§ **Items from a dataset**
(** The check of [gap_event_handler] at one value of the flag byte. *)
Definition flag_ok (n : nat) : bool :=
  let a := Z.of_nat n in
  let a' := fst (gap_event_handler ESP_GAP_BLE_ADV_DATA_SET_COMPLETE_EVT a) in
  (a' =? 2 * (a / 2))
  && (Nat.eqb (length (snd (gap_event_handler
                              ESP_GAP_BLE_ADV_DATA_SET_COMPLETE_EVT a)))
              (if a <=? 1 then 1 else 0)).

(** * Properties *)

Lemma byte_val_range (b : byte) : 0 <= byte_val b <= 255.
Proof.
  unfold byte_val. pose proof (Byte.to_N_bounded b). lia.
Qed.

(** ** The duty mapper *)

(** C8: for every logical percent in [0,100], [pwm1_setduty] writes raw 0
    for percent 0 and raw [400 + (1024 - 400) * percent / 100] (integer
    division) for percent in [1,100]; the raw value stays within
    [400,1024], so the [uint32_t] arithmetic never wraps. *)
Theorem pwm1_setduty_remap (percent : Z) (H : 0 <= percent <= 100) :
  pwm1_setduty percent
  = [ledc_duty (if percent =? 0 then 0
                else 400 + (1024 - 400) * percent / 100)]
  /\ (percent = 0 -> pwm1_raw percent = 0)
  /\ (1 <= percent ->
      pwm1_raw percent = 400 + (1024 - 400) * percent / 100
      /\ 400 <= pwm1_raw percent <= 1024).
Proof.
  assert (E : 1 <= percent ->
              pwm1_raw percent = 400 + (1024 - 400) * percent / 100).
  { intros Hp. unfold pwm1_raw, PWM_MIN_VISIBLE, PWM_MAX, wrap32.
    destruct (Z.eqb_spec percent 0) as [->|_]; [lia|].
    change (1024 - 400) with 624.
    rewrite (Z.mod_small (624 * percent)) by lia.
    assert (0 <= 624 * percent / 100 <= 624).
    { split; [apply Z.div_pos; lia|].
      apply Z.div_le_upper_bound; lia. }
    apply Z.mod_small. lia. }
  split; [|split].
  - unfold pwm1_setduty. f_equal. f_equal.
    destruct (Z.eqb_spec percent 0) as [->|Hn]; [reflexivity|].
    apply E. lia.
  - intros ->. reflexivity.
  - intros Hp. split; [apply E; exact Hp|].
    rewrite (E Hp). change (1024 - 400) with 624.
    assert (6 <= 624 * percent / 100 <= 624).
    { split; [apply Z.div_le_lower_bound; lia|].
      apply Z.div_le_upper_bound; lia. }
    lia.
Qed.

Lemma pwm1_setduty_remap_witness :
  0 <= 50 <= 100 /\ pwm1_raw 50 = 712.
Proof.
  split; [lia|].
  destruct (pwm1_setduty_remap 50 ltac:(lia)) as (_ & _ & H).
  destruct (H ltac:(lia)) as [-> _]. reflexivity.
Defined.

(** ** The command processor *)

Lemma length_cons2 {A : Type} (a b : A) (l : list A) :
  2 <= Z.of_nat (length (a :: b :: l)).
Proof. cbn [length]. lia. Qed.

Lemma length_cons3 {A : Type} (a b c : A) (l : list A) :
  3 <= Z.of_nat (length (a :: b :: c :: l)).
Proof. cbn [length]. lia. Qed.

(** The legacy branch: what a one-byte write does, whatever the byte. *)
Lemma gatts_write_single (need_rsp : bool) (b : byte) (tick : Z) (g : globals) :
  gatts_profile_event_handler (ESP_GATTS_WRITE_EVT need_rsp [b]) tick g
  = (set_session_active 0
       (set_override_active 1
          (set_override_duty (byte_val b * 100 / 255) g)),
     ack need_rsp ++ [ledc_duty (pwm1_raw (byte_val b * 100 / 255))]).
Proof.
  pose proof (byte_val_range b) as Hb.
  assert (Hq : 0 <= byte_val b * 100 / 255 <= 100).
  { split; [apply Z.div_pos; lia|apply Z.div_le_upper_bound; lia]. }
  cbn [gatts_profile_event_handler]. unfold gatts_write_evt.
  cbn [length Z.of_nat Pos.of_succ_nat Z.ltb Z.eqb Z.compare Pos.eqb].
  cbn [value_at nth]. unfold wrap16, wrap8, pwm1_setduty, ack.
  rewrite (Z.mod_small (byte_val b)) by lia.
  rewrite (Z.mod_small (byte_val b * 100 / 255)) by lia.
  reflexivity.
Qed.

(** C4 (as the code has it): for every single-byte payload [b] the
    override duty becomes [b * 100 / 255] rounded down, the override is
    set active, the session is set inactive, the other statics are left
    alone, and that duty is written to the actuator at once; [0x00] gives
    duty 0 and [0xFF] duty 100. *)
Theorem legacy_duty_truncates (need_rsp : bool) (b : byte) (tick : Z)
    (g : globals) :
  let r := gatts_profile_event_handler (ESP_GATTS_WRITE_EVT need_rsp [b]) tick g in
  fst r = set_session_active 0
            (set_override_active 1
               (set_override_duty (byte_val b * 100 / 255) g))
  /\ override_duty (fst r) = byte_val b * 100 / 255
  /\ override_active (fst r) = 1
  /\ session_active (fst r) = 0
  /\ snd r = ack need_rsp ++ pwm1_setduty (override_duty (fst r))
  /\ override_duty
       (fst (gatts_profile_event_handler
               (ESP_GATTS_WRITE_EVT need_rsp [x00]) tick g)) = 0
  /\ override_duty
       (fst (gatts_profile_event_handler
               (ESP_GATTS_WRITE_EVT need_rsp [xff]) tick g)) = 100.
Proof.
  cbv zeta. rewrite !gatts_write_single. cbn [fst snd].
  repeat split; reflexivity.
Qed.

(** C4 fails as stated: for the byte [0x02], [round (2 * 100 / 255)] is 1
    but the code stores duty 0. *)
Lemma legacy_duty_not_rounded :
  round_div (byte_val x02 * 100) 255 = 1
  /\ override_duty
       (fst (gatts_profile_event_handler
               (ESP_GATTS_WRITE_EVT true [x02]) 0 static_init))
     <> round_div (byte_val x02 * 100) 255.
Proof. split; [reflexivity|discriminate]. Qed.

(** The two-sided clamps of the [0xA1] case. *)
Lemma clamp_start_hz (g : globals) :
  (if 50 <? start_hz (if start_hz g <? 1 then set_start_hz 1 g else g)
   then set_start_hz 50 (if start_hz g <? 1 then set_start_hz 1 g else g)
   else if start_hz g <? 1 then set_start_hz 1 g else g)
  = set_start_hz (clamp 1 50 (start_hz g)) g.
Proof.
  destruct g as [br sh eh it et hi ho sm st sa se oa od].
  cbn [start_hz]. unfold clamp.
  destruct (Z.ltb_spec sh 1).
  - unfold set_start_hz; cbn -[Z.max Z.min]. f_equal. lia.
  - cbn [start_hz]. destruct (Z.ltb_spec 50 sh);
      unfold set_start_hz; cbn -[Z.max Z.min]; f_equal; lia.
Qed.

Lemma clamp_end_hz (g : globals) :
  (if 50 <? end_hz (if end_hz g <? 1 then set_end_hz 1 g else g)
   then set_end_hz 50 (if end_hz g <? 1 then set_end_hz 1 g else g)
   else if end_hz g <? 1 then set_end_hz 1 g else g)
  = set_end_hz (clamp 1 50 (end_hz g)) g.
Proof.
  destruct g as [br sh eh it et hi ho sm st sa se oa od].
  cbn [end_hz]. unfold clamp.
  destruct (Z.ltb_spec eh 1).
  - unfold set_end_hz; cbn -[Z.max Z.min]. f_equal. lia.
  - cbn [end_hz]. destruct (Z.ltb_spec 50 eh);
      unfold set_end_hz; cbn -[Z.max Z.min]; f_equal; lia.
Qed.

§ **EXERCISE DESCRIPTION**
Repeat each record exactly. Omit nothing.

§ **TASK RESULT**
(** The check of [gap_event_handler] at one value of the flag byte. *)
Definition flag_ok (n : nat) : bool :=
  let a := Z.of_nat n in
  let a' := fst (gap_event_handler ESP_GAP_BLE_ADV_DATA_SET_COMPLETE_EVT a) in
  (a' =? 2 * (a / 2))
  && (Nat.eqb (length (snd (gap_event_handler
                              ESP_GAP_BLE_ADV_DATA_SET_COMPLETE_EVT a)))
              (if a <=? 1 then 1 else 0)).

(** * Properties *)

Lemma byte_val_range (b : byte) : 0 <= byte_val b <= 255.
Proof.
  unfold byte_val. pose proof (Byte.to_N_bounded b). lia.
Qed.

(** ** The duty mapper *)

(** C8: for every logical percent in [0,100], [pwm1_setduty] writes raw 0
    for percent 0 and raw [400 + (1024 - 400) * percent / 100] (integer
    division) for percent in [1,100]; the raw value stays within
    [400,1024], so the [uint32_t] arithmetic never wraps. *)
Theorem pwm1_setduty_remap (percent : Z) (H : 0 <= percent <= 100) :
  pwm1_setduty percent
  = [ledc_duty (if percent =? 0 then 0
                else 400 + (1024 - 400) * percent / 100)]
  /\ (percent = 0 -> pwm1_raw percent = 0)
  /\ (1 <= percent ->
      pwm1_raw percent = 400 + (1024 - 400) * percent / 100
      /\ 400 <= pwm1_raw percent <= 1024).
Proof.
  assert (E : 1 <= percent ->
              pwm1_raw percent = 400 + (1024 - 400) * percent / 100).
  { intros Hp. unfold pwm1_raw, PWM_MIN_VISIBLE, PWM_MAX, wrap32.
    destruct (Z.eqb_spec percent 0) as [->|_]; [lia|].
    change (1024 - 400) with 624.
    rewrite (Z.mod_small (624 * percent)) by lia.
    assert (0 <= 624 * percent / 100 <= 624).
    { split; [apply Z.div_pos; lia|].
      apply Z.div_le_upper_bound; lia. }
    apply Z.mod_small. lia. }
  split; [|split].
  - unfold pwm1_setduty. f_equal. f_equal.
    destruct (Z.eqb_spec percent 0) as [->|Hn]; [reflexivity|].
    apply E. lia.
  - intros ->. reflexivity.
  - intros Hp. split; [apply E; exact Hp|].
    rewrite (E Hp). change (1024 - 400) with 624.
    assert (6 <= 624 * percent / 100 <= 624).
    { split; [apply Z.div_le_lower_bound; lia|].
      apply Z.div_le_upper_bound; lia. }
    lia.
Qed.

Lemma pwm1_setduty_remap_witness :
  0 <= 50 <= 100 /\ pwm1_raw 50 = 712.
Proof.
  split; [lia|].
  destruct (pwm1_setduty_remap 50 ltac:(lia)) as (_ & _ & H).
  destruct (H ltac:(lia)) as [-> _]. reflexivity.
Defined.

(** ** The command processor *)

Lemma length_cons2 {A : Type} (a b : A) (l : list A) :
  2 <= Z.of_nat (length (a :: b :: l)).
Proof. cbn [length]. lia. Qed.

Lemma length_cons3 {A : Type} (a b c : A) (l : list A) :
  3 <= Z.of_nat (length (a :: b :: c :: l)).
Proof. cbn [length]. lia. Qed.

(** The legacy branch: what a one-byte write does, whatever the byte. *)
Lemma gatts_write_single (need_rsp : bool) (b : byte) (tick : Z) (g : globals) :
  gatts_profile_event_handler (ESP_GATTS_WRITE_EVT need_rsp [b]) tick g
  = (set_session_active 0
       (set_override_active 1
          (set_override_duty (byte_val b * 100 / 255) g)),
     ack need_rsp ++ [ledc_duty (pwm1_raw (byte_val b * 100 / 255))]).
Proof.
  pose proof (byte_val_range b) as Hb.
  assert (Hq : 0 <= byte_val b * 100 / 255 <= 100).
  { split; [apply Z.div_pos; lia|apply Z.div_le_upper_bound; lia]. }
  cbn [gatts_profile_event_handler]. unfold gatts_write_evt.
  cbn [length Z.of_nat Pos.of_succ_nat Z.ltb Z.eqb Z.compare Pos.eqb].
  cbn [value_at nth]. unfold wrap16, wrap8, pwm1_setduty, ack.
  rewrite (Z.mod_small (byte_val b)) by lia.
  rewrite (Z.mod_small (byte_val b * 100 / 255)) by lia.
  reflexivity.
Qed.

(** C4 (as the code has it): for every single-byte payload [b] the
    override duty becomes [b * 100 / 255] rounded down, the override is
    set active, the session is set inactive, the other statics are left
    alone, and that duty is written to the actuator at once; [0x00] gives
    duty 0 and [0xFF] duty 100. *)
Theorem legacy_duty_truncates (need_rsp : bool) (b : byte) (tick : Z)
    (g : globals) :
  let r := gatts_profile_event_handler (ESP_GATTS_WRITE_EVT need_rsp [b]) tick g in
  fst r = set_session_active 0
            (set_override_active 1
               (set_override_duty (byte_val b * 100 / 255) g))
  /\ override_duty (fst r) = byte_val b * 100 / 255
  /\ override_active (fst r) = 1
  /\ session_active (fst r) = 0
  /\ snd r = ack need_rsp ++ pwm1_setduty (override_duty (fst r))
  /\ override_duty
       (fst (gatts_profile_event_handler
               (ESP_GATTS_WRITE_EVT need_rsp [x00]) tick g)) = 0
  /\ override_duty
       (fst (gatts_profile_event_handler
               (ESP_GATTS_WRITE_EVT need_rsp [xff]) tick g)) = 100.
Proof.
  cbv zeta. rewrite !gatts_write_single. cbn [fst snd].
  repeat split; reflexivity.
Qed.

(** C4 fails as stated: for the byte [0x02], [round (2 * 100 / 255)] is 1
    but the code stores duty 0. *)
Lemma legacy_duty_not_rounded :
  round_div (byte_val x02 * 100) 255 = 1
  /\ override_duty
       (fst (gatts_profile_event_handler
               (ESP_GATTS_WRITE_EVT true [x02]) 0 static_init))
     <> round_div (byte_val x02 * 100) 255.
Proof. split; [reflexivity|discriminate]. Qed.

(** The two-sided clamps of the [0xA1] case. *)
Lemma clamp_start_hz (g : globals) :
  (if 50 <? start_hz (if start_hz g <? 1 then set_start_hz 1 g else g)
   then set_start_hz 50 (if start_hz g <? 1 then set_start_hz 1 g else g)
   else if start_hz g <? 1 then set_start_hz 1 g else g)
  = set_start_hz (clamp 1 50 (start_hz g)) g.
Proof.
  destruct g as [br sh eh it et hi ho sm st sa se oa od].
  cbn [start_hz]. unfold clamp.
  destruct (Z.ltb_spec sh 1).
  - unfold set_start_hz; cbn -[Z.max Z.min]. f_equal. lia.
  - cbn [start_hz]. destruct (Z.ltb_spec 50 sh);
      unfold set_start_hz; cbn -[Z.max Z.min]; f_equal; lia.
Qed.

Lemma clamp_end_hz (g : globals) :
  (if 50 <? end_hz (if end_hz g <? 1 then set_end_hz 1 g else g)
   then set_end_hz 50 (if end_hz g <? 1 then set_end_hz 1 g else g)
   else if end_hz g <? 1 then set_end_hz 1 g else g)
  = set_end_hz (clamp 1 50 (end_hz g)) g.
Proof.
  destruct g as [br sh eh it et hi ho sm st sa se oa od].
  cbn [end_hz]. unfold clamp.
  destruct (Z.ltb_spec eh 1).
  - unfold set_end_hz; cbn -[Z.max Z.min]. f_equal. lia.
  - cbn [end_hz]. destruct (Z.ltb_spec 50 eh);
      unfold set_end_hz; cbn -[Z.max Z.min]; f_equal; lia.
Qed.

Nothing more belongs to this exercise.